__THE PROBLEM__
Starting at the first line of the data below, repeat each line word for word up to and including the line with "[Z.div] and [Z.modulo]".

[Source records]

[Start of section]

(** * uvb76_gen: the cipher and number-group pipeline of [crypto.py],
      with the group parsers of [crypto.py] and [russian.py].

    Python values are embedded as follows.
    - [int] is [Z] (unbounded); [//] and [%] with a positive divisor are
      [Z.div] and [Z.modulo] (both round towards minus infinity).
    - [str] is the list of its code points, each an [N].
    - [list[int]] is [list Z], [list[str]] is [list str].
    - A raised exception is the [Raise] branch of [res]; the exception
      classes the pipeline can raise are the constructors of [exn].
    - The generator object returned by [xorshift32] is its state [x].

    What belongs to the interpreter and its libraries rather than to the
    repository (the Unicode character tables above U+007F and SHA-256 of a
    UTF-8 encoding) is gathered in the class [Runtime]; every definition and
    theorem is stated for an arbitrary runtime. *)

From Stdlib Require Import ZArith NArith List Bool Lia String Ascii.
Import ListNotations.
Open Scope Z_scope.

(** ** Strings *)

Definition str := list N.

(** An ASCII literal as a [str]. *)
Definition lit (s : string) : str := map N_of_ascii (list_ascii_of_string s).

Definition str_eqb (s t : str) : bool :=
  if list_eq_dec N.eq_dec s t then true else false.

Definition len {A : Type} (l : list A) : Z := Z.of_nat (List.length l).

Definition ord (ch : N) : Z := Z.of_N ch.

(** ** Exceptions *)

Inductive uvb76_msg : Type :=
| KeyMustContainLetter            (* "Key must contain at least one A-Z letter." *)
| InvalidGroup (g : str)          (* f"Invalid group: {g}" *)
| TripletOutOfRange (g : str)     (* f"Decoded triplet out of range for group={g}" *)
| SymbolsOutOfRange.              (* "Decoded symbols include out-of-range values." *)

Inductive value_msg : Type :=
| ChrArgNotInRange                (* chr() arg not in range(0x110000) *)
| TrailingDigits                  (* "Trailing digits not forming a complete 5-digit group." *)
| TrailingWords                   (* "Trailing Russian digit words not forming ..." *)
| NoGroups                        (* "No groups could be parsed from input." *)
| IntMaxStrDigits.                (* "Exceeds the limit (4300 digits) for integer string conversion" *)

Inductive exn : Type :=
| Uvb76GenError (m : uvb76_msg)
| ValueError (m : value_msg)
| ZeroDivisionError
| IndexError
| UnicodeEncodeError.             (* a subclass of ValueError, kept apart *)

Inductive res (A : Type) : Type :=
| Ok (a : A)
| Raise (e : exn).
Arguments Ok {A} a.
Arguments Raise {A} e.

Definition bind {A B : Type} (m : res A) (k : A -> res B) : res B :=
  match m with
  | Ok a => k a
  | Raise e => Raise e
  end.

Declare Scope res_scope.
Delimit Scope res_scope with res.
Notation "x <- m ;; k" := (bind m (fun x => k))
  (at level 61, m at next level, right associativity) : res_scope.
Open Scope res_scope.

[End of section]

__EXERCISE RESPONSE__
(** * uvb76_gen: the cipher and number-group pipeline of [crypto.py],
      with the group parsers of [crypto.py] and [russian.py].

    Python values are embedded as follows.
    - [int] is [Z] (unbounded); [//] and [%] with a positive divisor are
      [Z.div] and [Z.modulo] (both round towards minus infinity).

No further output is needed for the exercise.